In today’s highly regulated and innovation-driven healthcare environment, ensuring the safety, performance, and regulatory compliance of medical devices is more critical than ever. Manufacturers face increasing scrutiny from authorities, healthcare professionals, and patients alike.

With the EU Medical Device Regulation (MDR) and In Vitro Diagnostic Regulation (IVDR) in full effect, the role of a competent, efficient, and collaborative Notified Body has never been more vital. Whether you're launching a new product or maintaining compliance across a portfolio, having the right certification partner is essential for timely, safe, and successful market access.

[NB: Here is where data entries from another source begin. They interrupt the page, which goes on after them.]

(** Two of three tasks are due: one gets its job, the other is outside its
    window, and the third is left alone. *)
Lemma tick_serves_every_due_task_witness :
  ∃ s' r1 r3, tick_due demo_moment (λ _, demo_world) (mk_sched_state demo_tasks demo_queue_db) = (None, s', due demo_tasks 1) ∧
    map t_key (due demo_tasks 1) = [u "cache_cleanup"; u "night"] ∧ tasks s' = [r1; demo_later; r3] ∧ due (tasks s') 1 = [].
Proof.
  destruct (tick_serves_every_due_task demo_moment 0 (λ _, demo_world) (mk_sched_state demo_tasks demo_queue_db)) as (s' & E & H & Hd).
  - reflexivity.
  - apply demo_tasks_ok.
  - intros t Ht. unfold due in Ht. apply sort_by_elem, filter_elem in Ht as [Ht _]. cbn [tasks] in Ht. unfold demo_tasks in Ht.
    rewrite !elem_of_cons in Ht. destruct Ht as [->|[->|[->|Ht]]]; [vm_compute; reflexivity..|]. by apply elem_of_nil in Ht.
  - cbn [tasks] in *. unfold demo_tasks in H. apply Forall2_cons_inv_l in H as (r1 & l1 & _ & H & E1).
    apply Forall2_cons_inv_l in H as (r2 & l2 & H2 & H & E2). apply Forall2_cons_inv_l in H as (r3 & l3 & _ & H & E3).
    apply Forall2_nil_inv_l in H. exists s', r1, r3. split; [exact E|]. split; [vm_compute; reflexivity|]. split; [|exact Hd].
    change (r2 = demo_later) in H2. by rewrite E1, E2, E3, H, H2.
Defined.

Definition demo_scheduled_job : job :=
  maint_job (u "job-0") (mk_maint (u "cleanup") [] (JObj []) None (Some 6) (Some (u "scheduled:cache_cleanup")) None) 6 0.

Lemma in_flight_task_not_doubled_witness :
  let s := mk_sched_state demo_tasks (demo_queue_db <| jobs := [demo_scheduled_job] |>) in
  let t := demo_task "cache_cleanup" "*/5 * * * *" None None in
  let s' := snd (tick_task demo_moment demo_world t s) in
  map j_id (jobs (qdb s')) = map j_id (jobs (qdb s)) ∧ items (qdb s') = items (qdb s) ∧
  (j_status demo_scheduled_job ≠ JPending → qdb s' = qdb s).
Proof.
  intros s t. apply (in_flight_task_not_doubled demo_moment demo_world t s demo_scheduled_job). vm_compute. reflexivity.
Defined.

(** ** A task without a next run *)

(** The job is created and started, and then its cursor cannot be moved: the
    exception is retryable, so the task is due again after the retry interval
    although the job ran. *)
Lemma unschedulable_task_restarts m w t s id d j d' e :
  active_dedupe_job (qdb s) (dedupe_key t) = None → _within_window m t = true →
  t_config t = [] → str_eqb (t_kind t) (u "analysis") = false →
  create_maintenance_job w t true (u "scheduler") (qdb s) = Ok (id, d) → get d id = Some j → j_status j = JPending →
  start_job w id d = (Ok tt, d') → task_next t m = Raise (CronError e) →
  tick_task m w t s =
  (Ok tt, mk_sched_state (record_failure (tasks s) m t (take 1000 (tw_text w plain_error))) d').
Proof.
  intros Ha Hw Hc Hk Hm Hg Hp Hs Hn. unfold tick_task. rewrite Ha. unfold _enqueue_task. rewrite str_eqb_refl, Hw, Hc, Hk, Hm. cbn [negb andb].
  assert (negb (member_true [] "catch_up" true) = false) as -> by reflexivity.
  assert (member_true [] "delay_high_load" false = false) as -> by reflexivity. cbn [andb]. unfold launch. cbn [qdb tasks].
  rewrite Hg, Hp. cbn. rewrite Hs. unfold mark_enqueued. by rewrite Hn.
Qed.

(** A task for 29 February, at midnight of that day in 2024: its job starts,
    and fifteen minutes later the task is due again. *)
Definition leap_midnight : Z := minute_of (mk_date 2024 2 29) 0 0 * minute.
Definition leap_moment : moment := mk_moment (fixed_zone 0) leap_midnight 0.
Definition leap_task : task :=
  (demo_task "leap" "0 0 29 2 *" None None) <| t_next_run := Some (iso (fixed_zone 0) leap_midnight) |>.

Example leap_task_restarts :
  ∃ s', tick_task leap_moment demo_world leap_task (mk_sched_state [leap_task] demo_queue_db) = (Ok tt, s') ∧
        map j_status (jobs (qdb s')) = [JRunning] ∧
        map t_next_run (tasks s') = [Some (iso (fixed_zone 0) (leap_midnight + 900 * second))].
Proof.
  assert (task_next leap_task leap_moment = Raise (CronError CronNever)) as Hn.
  { unfold task_next, next_of. pose proof (leap_day_never 2024 eq_refl) as H.
    change (t_cron leap_task) with leap_day_cron. change (t_semantics leap_task) with (u "cronie_v2").
    change (t_weekdays leap_task) with (@nil Z). unfold leap_moment, leap_midnight. cbn [m_zone m_at]. by rewrite H. }
  destruct (create_maintenance_job demo_world leap_task true (u "scheduler") demo_queue_db) as [[id d]|] eqn:Ec; [|vm_compute in Ec; done].
  destruct (start_job demo_world id d) as [[[]|] d'] eqn:Es; vm_compute in Ec; injection Ec as <- <-; [|vm_compute in Es; done].
  eexists. split; [|split].
  - eapply (unschedulable_task_restarts leap_moment demo_world leap_task (mk_sched_state [leap_task] demo_queue_db)); 
      [vm_compute; reflexivity..| | | |exact Es|exact Hn]; vm_compute; reflexivity.
  - cbn [qdb]. vm_compute in Es. injection Es as <-. reflexivity.
  - vm_compute. reflexivity.
Qed.
(** ** The identity of a playlist *)

(** [json.dumps(text, ensure_ascii=False)] *)
Definition hex2 (c : Z) : str := [hex_digit (c / 16); hex_digit (c mod 16)].
Definition json_escape (c : Z) : str :=
  if c =? 34 then [92; 34] else if c =? 92 then [92; 92]
  else if c =? 10 then [92; 110] else if c =? 13 then [92; 114] else if c =? 9 then [92; 116]
  else if c =? 12 then [92; 102] else if c =? 8 then [92; 98]
  else if (0 <=? c) && (c <? 32) then [92; 117; 48; 48] ++ hex2 c
  else [c].
Definition json_text (s : str) : str := [34] ++ concat (map json_escape s) ++ [34].
Fixpoint json_items (l : list str) : str :=
  match l with
  | [] => []
  | [x] => json_text x
  | x :: l' => json_text x ++ [44] ++ json_items l'
  end.
Definition json_texts (l : list str) : str := [91] ++ json_items l ++ [93].
Definition json_integer (n : Z) : str := if n <? 0 then 45 :: z_str (- n) else z_str n.

(** [day.isoformat()] *)
Definition date_text (d : Z) : str :=
  let c := ord2ymd (d + epoch_ordinal) in
  pad2 (d_year c / 100) ++ pad2 (d_year c mod 100) ++ [45] ++ pad2 (d_month c) ++ [45] ++ pad2 (d_day c).

Record playlist := mk_playlist {
  pl_device : str; pl_date : str; pl_config : Z; pl_times : list str; pl_releases : list str }.

Definition key_of (name : string) : str := [34] ++ u name ++ [34; 58].

Definition playlist_text (p : playlist) : str :=
  [123] ++ key_of "config_version" ++ json_integer (pl_config p) ++ [44] ++ key_of "device_id" ++ json_text (pl_device p)
  ++ [44] ++ key_of "release_ids" ++ json_texts (pl_releases p) ++ [44] ++ key_of "schedule_times" ++ json_texts (pl_times p)
  ++ [44] ++ key_of "target_date" ++ json_text (pl_date p) ++ [125].

Definition playlist_version (p : playlist) : str := sha256_hex (playlist_text p).

(** ** The columns of devices this repository writes *)

Definition dconfig_eta (c : dconfig) : dconfig :=
  mk_dconfig (c_name c) (c_timezone c) (c_schedule c) (c_rotation c) (c_panel c) (c_orientation c) (c_layout c) (c_fit c)
    (c_delivery c) (c_prefetch_allowed c) (c_offline_schedule c) (c_offline_version c) (c_schedule_times c) (c_prefetch_lead c)
    (c_button c) (c_gap c) (c_sync_strategy c) (c_sync_time c) (c_stock_host c) (c_max_slots c) (c_capability c) (c_next_prepare c).
#[export] Instance set_c_next_prepare : Settable c_next_prepare := ltac:(derive_setter dconfig_eta c_next_prepare).
#[export] Instance set_v_config : Settable v_config := ltac:(derive_setter device_eta v_config).

Definition next_prepare (d : device) : option Z := c_next_prepare (v_config d).
Definition with_next_prepare (t : option Z) (d : device) : device := d <| v_config := (v_config d) <| c_next_prepare := t |> |>.

(** UPDATE devices SET next_offline_prepare_at=? WHERE id=? AND config_version=? *)
Definition postpone (d : str) (config : Z) (t : Z) (s : ddb) : ddb :=
  s <| devs := update_where (λ x, str_eqb (v_id x) d && (v_config_version x =? config)) (with_next_prepare (Some t)) (devs s) |>.

Definition offline_ready_device (d : device) : bool :=
  v_enabled d && offline_device d && c_prefetch_allowed (v_config d)
  && str_in (c_capability (v_config d)) (map u ["unknown_12"; "confirmed_16"; "confirmed_24"]%string).

(** [due_prefetch_devices]: the devices and [has_more]. *)
Definition deadline_leb (a b : device) : bool :=
  match next_prepare a, next_prepare b with
  | Some x, Some y => (x <? y) || ((x =? y) && str_leb (v_id a) (v_id b))
  | _, _ => true
  end.
Definition prepare_due (now : Z) (d : device) : bool :=
  offline_ready_device d && match next_prepare d with Some t => t <=? now | None => false end.
Definition due_prefetch_devices (limit now : Z) (s : ddb) : list device * bool :=
  let bounded := Z.max 1 (Z.min limit 128) in
  let rows := take (Z.to_nat (bounded + 1)) (sort_by deadline_leb (List.filter (prepare_due now) (devs s))) in
  (take (Z.to_nat bounded) rows, bounded <? Z.of_nat (length rows)).
(** Both sides of the comparison carry the same zone, so Python compares
    their wall clocks. *)
Definition _record_past_schedule_slots (z : option zone) (d : str) (old_schedule new_schedule : list str) (now config : Z) : list replan_skip :=
  match z with
  | None => []
  | Some z =>
      omap (λ t, match time_minutes t with
                 | Some m =>
                     if negb (str_in t old_schedule) && (date_of z now * day + minutes m <=? wall_of z now)
                     then Some (mk_replan_skip d t (date_of z now) config now) else None
                 | None => None
                 end) new_schedule
  end.

(** ** The update *)

Record update_args := mk_update {
  ua_name : str; ua_enabled : bool; ua_timezone : str; ua_schedule : str; ua_delivery : str; ua_prefetch : option bool;
  ua_offline_schedule : option (list str); ua_times : option (list str); ua_replacement : option bool; ua_lead : Z; ua_button : str;
  ua_gap : Z; ua_sync_strategy : str; ua_sync_time : option str; ua_stock : option str; ua_rotation : Z; ua_panel : str;
  ua_orientation : option (option str); ua_layout : option (option str); ua_fit : option (option str);
  ua_expected_version : option Z; ua_expected_updated : option Z }.

(** [value or None] *)
Definition text_or_none (t : option str) : option str := match t with Some [] => None | _ => t end.
Definition gap_or_default (n : Z) : Z := if n =? 0 then MINIMUM_SCHEDULE_GAP_MINUTES else n.

(** [stored_schedule_state]: the members of an array. *)
Definition stored_schedule_state (j : json) : option (list json) := match j with JList l => Some l | _ => None end.
Definition same_texts (given : list str) (stored : list json) : bool := bool_decide (map Some given = map (λ v, match v with JStr t => Some t | _ => None end) stored).
Definition replaces (given : list str) (j : json) : bool :=
  match stored_schedule_state j with Some l => negb (same_texts given l) | None => true end.
(** A member that is not a text is no valid time, whatever [str] makes of it. *)
Definition as_times (l : list json) : list str := map (λ v, match v with JStr t => t | _ => u "?" end) l.

Definition existing_schedule (c : dconfig) : list str :=
  match stored_schedule_state (c_schedule_times c), stored_schedule_state (c_offline_schedule c) with
  | Some ((_ :: _) as l), _ => as_times l
  | _, Some ((_ :: _) as l) => as_times l
  | _, _ => []
  end.

Definition explicit_schedule (a : update_args) : option (list str) :=
  match ua_times a with Some l => Some l | None => ua_offline_schedule a end.

Definition explicit_schedule_changed (a : update_args) (c : dconfig) : bool :=
  match ua_replacement a with
  | Some b => b
  | None =>
      match ua_times a, ua_offline_schedule a with
      | Some l, _ => replaces l (c_schedule_times c)
      | None, Some l => replaces l (c_offline_schedule c)
      | None, None => false
      end
  end.

Definition selected_schedule (a : update_args) (c : dconfig) : list str :=
  match explicit_schedule a with
  | Some l => l
  | None => match existing_schedule c with [] | [_] => [ua_schedule a] | l => l end
  end.

Definition schedule_was_modified (a : update_args) (c : dconfig) : bool :=
  explicit_schedule_changed a c || negb (str_eqb (c_schedule c) (ua_schedule a)) || negb (gap_or_default (c_gap c) =? ua_gap a).

Definition quarantined (c : dconfig) : bool := str_eqb (c_capability c) (u "legacy_ambiguous").

(** The schedule to store: its times, its first time and the two columns. *)
Record stored_times := mk_stored { st_values : list str; st_schedule : str; st_offline : json; st_times : json }.

Definition store_schedule (a : update_args) (c : dconfig) (delivery : str) : result dl_exn (bool * stored_times) :=
  let modified := schedule_was_modified a c in
  let preserve := quarantined c && negb modified && (negb (ua_enabled a) || negb (is_offline delivery)) in
  raise_if (quarantined c && negb modified && negb preserve) (DValue "DEVICE-008") ;;;
  if preserve then Ok (true, mk_stored (existing_schedule c) (c_schedule c) (c_offline_schedule c) (c_schedule_times c))
  else
    let* values := of_sched (validate_offline_schedule (selected_schedule a c)
                     (resolve_offline_schedule_max_slots (slots_capability (c_max_slots c))) (ua_gap a)) in
    let j := JList (map JStr values) in
    Ok (false, mk_stored values (default [] (head values)) j j).

(** What the update will write, from the arguments and the row. *)
Record update_plan := mk_update_plan {
  up_config : dconfig; up_mode : auth_mode; up_state : pairing_state; up_changes : list string; up_values : list str; up_modified : bool }.

Definition stored_view (v : device) : device_view :=
  let c := v_config v in
  mk_device_view (c_timezone c) (c_rotation c) (c_panel c) (c_delivery c) (c_prefetch_allowed c) (v_enabled v) (c_prefetch_lead c) (c_button c)
    (gap_or_default (c_gap c)) (c_sync_strategy c) (text_or_none (c_sync_time c)) (text_or_none (c_stock_host c)) (c_orientation c)
    (c_layout c) (c_fit c).

Definition is_stock (delivery : str) : bool := str_eqb delivery (u "stock_compat").

Definition plan_update (a : update_args) (v : device) : result dl_exn update_plan :=
  let c := v_config v in
  let* (delivery, prefetch) := of_sched (normalize_delivery_contract (ua_delivery a) (ua_prefetch a) (negb (is_null (ua_prefetch a)))) in
  raise_if (is_stock delivery && is_automatic v) (DValue "DEVICE-011") ;;;
  let mode := if is_stock delivery then StockToken
              else match a_mode (v_auth v) with StockToken => LegacyToken | m => m end in
  let state := if bool_decide (mode = Automatic) then a_state (v_auth v) else Paired in
  raise_if (negb ((30 <=? ua_gap a) && (ua_gap a <=? 360))) (DValue "DEVICE-008") ;;;
  let* (preserved, t) := store_schedule a c delivery in
  raise_if (negb ((0 <=? ua_lead a) && (ua_lead a <=? 120))) (DValue "DEVICE-008") ;;;
  raise_if (negb (str_in (ua_button a) (map u ["check_new"; "local_next"]%string))) (DValue "DEVICE-008") ;;;
  let* (strategy, sync_time) := of_sched (normalize_sync_strategy (Some (ua_sync_strategy a)) (ua_sync_time a)) in
  let orientation := default (c_orientation c) (ua_orientation a) in
  let layout := default (c_layout c) (ua_layout a) in
  let fit := default (c_fit c) (ua_fit a) in
  let modified := schedule_was_modified a c in
  let changes := classify_device_configuration_changes (stored_view v)
                   (mk_device_view (ua_timezone a) (ua_rotation a) (ua_panel a) delivery prefetch (ua_enabled a) (ua_lead a) (ua_button a)
                      (ua_gap a) strategy (text_or_none sync_time) (text_or_none (ua_stock a)) orientation layout fit) modified in
  let remote := remote_config_changed changes in
  Ok (mk_update_plan
        (mk_dconfig (strip (ua_name a)) (ua_timezone a) (st_schedule t) (ua_rotation a) (ua_panel a) orientation layout fit delivery prefetch
           (st_offline t) (c_offline_version c + (if offline_schedule_changed changes && negb preserved then 1 else 0)) (st_times t)
           (ua_lead a) (ua_button a) (ua_gap a) strategy sync_time (ua_stock a) (c_max_slots c) (c_capability c)
           (if negb (is_offline delivery) || negb (ua_enabled a) then None else if remote then Some bootstrap else c_next_prepare c))
        mode state changes (st_values t) modified).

How our medical device services support you  

DNV MEDCERT GmbH is a Notified Body (identification number: 0482) designated under both EU MDR (2017/745) and EU IVDR (2017/746). As part of the DNV Group, we specialize in conformity assessment and certification services for medical devices and in vitro diagnostic medical devices (IVDs). 

We offer: 

• EU MDR and IVDR conformity assessment and certification. 
• Quality management system certification (ISO 13485). 
• Technical documentation review and evaluation. 
• Clinical and performance evaluation assessments. 
• Post-market surveillance support. 
• Expert guidance throughout the regulatory lifecycle. 
• Certification services for legacy products transitioning from MDD/IVDD. 

Our role is to help ensure that your devices meet stringent safety and performance requirements so that they can reach patients with confidence and integrity.